According to the Index, improved sentiment should encourage firms to increase planned investments and contribute to spending on newly produced goods and services. However, weaker external demand conditions and lagged slowdown in domestic demand owing to monetary tightening pose downside risks, according to the index.
In the period under review, companies again expanded their operating capacity in response to greater new orders, raising employment for the third month running – thus helping firms to reduce backlogs of work.
Rising workforce numbers meant that staff costs continued to increase, the fourth month running in which this has been the case. Firms also faced higher costs for purchases, with raw materials including cement reportedly up in price.
Purchasing activity expanded for the second month running in response to higher new orders. Stocks of inputs were also up for the second month in a row, in part due to positive expectations for the coming year (2023).
Meanwhile, suppliers’ delivery times lengthened, with panelists reporting delays linked to heavy rains and price pressures. Vendor performance has deteriorated in five of the past six months.
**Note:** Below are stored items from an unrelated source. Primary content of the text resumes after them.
Lemma zip2_shape {A B C : Type} (f : A -> B -> C) a b r j i :
  zip2 f a b = Ok r ->
  (is_Some (at2 r j i) <-> is_Some (at2 a j i)) /\
  (is_Some (at2 r j i) <-> is_Some (at2 b j i)).
Proof.
  unfold zip2. rewrite zipM_Forall3. intros H.
  assert (Hrow : forall ra rb rr, a !! j = Some ra -> b !! j = Some rb ->
            r !! j = Some rr -> length rb = length ra /\ length rr = length ra).
  { intros ra rb rr Ha Hb Hr.
    pose proof (Forall3_lookup_lmr _ _ _ _ _ _ _ _ H Ha Hb Hr) as Hz.
    apply zipM_length in Hz. done. }
  pose proof (Forall3_length_lm _ _ _ _ H) as Hlm.
  pose proof (Forall3_length_lr _ _ _ _ H) as Hlr.
  unfold at2.
  destruct (a !! j) as [ra|] eqn:Ha.
  - destruct (lookup_lt_is_Some_2 b j) as [rb Hb].
    { rewrite <- Hlm. eapply lookup_lt_Some, Ha. }
    destruct (lookup_lt_is_Some_2 r j) as [rr Hr].
    { rewrite <- Hlr. eapply lookup_lt_Some, Ha. }
    rewrite Hb, Hr. simpl.
    destruct (Hrow _ _ _ eq_refl Hb Hr) as [E1 E2].
    rewrite !lookup_lt_is_Some, E1, E2. tauto.
  - apply lookup_ge_None in Ha.
    rewrite (proj2 (lookup_ge_None b j)) by lia.
    rewrite (proj2 (lookup_ge_None r j)) by lia.
    simpl. split; split; intros [? [=]].
Qed.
Overall, according to the index, companies were optimistic about the outlook for business activity in the coming year. Approximately, 74 pc of the respondents expect production to increase during 2023.
The survey, which covers 400 private sector companies, is sponsored by Stanbic Bank and produced by S&P Global, has been conducted since June 2016 and covers the agriculture, industry, construction, wholesale and retail and service sectors.
The headline figure derived from the survey is the Purchasing Managers’ Index (PMI). Readings above 50.0 signal an improvement in business conditions on the previous month, while readings below 50.0 show a deterioration.
The PMI is a composite index, calculated as a weighted average of five individual sub-components including, New Orders (30 pc), Output (25 pc), Employment (20 pc), Suppliers’ Delivery Times (15 pc) and Stocks of Purchases (10 pc).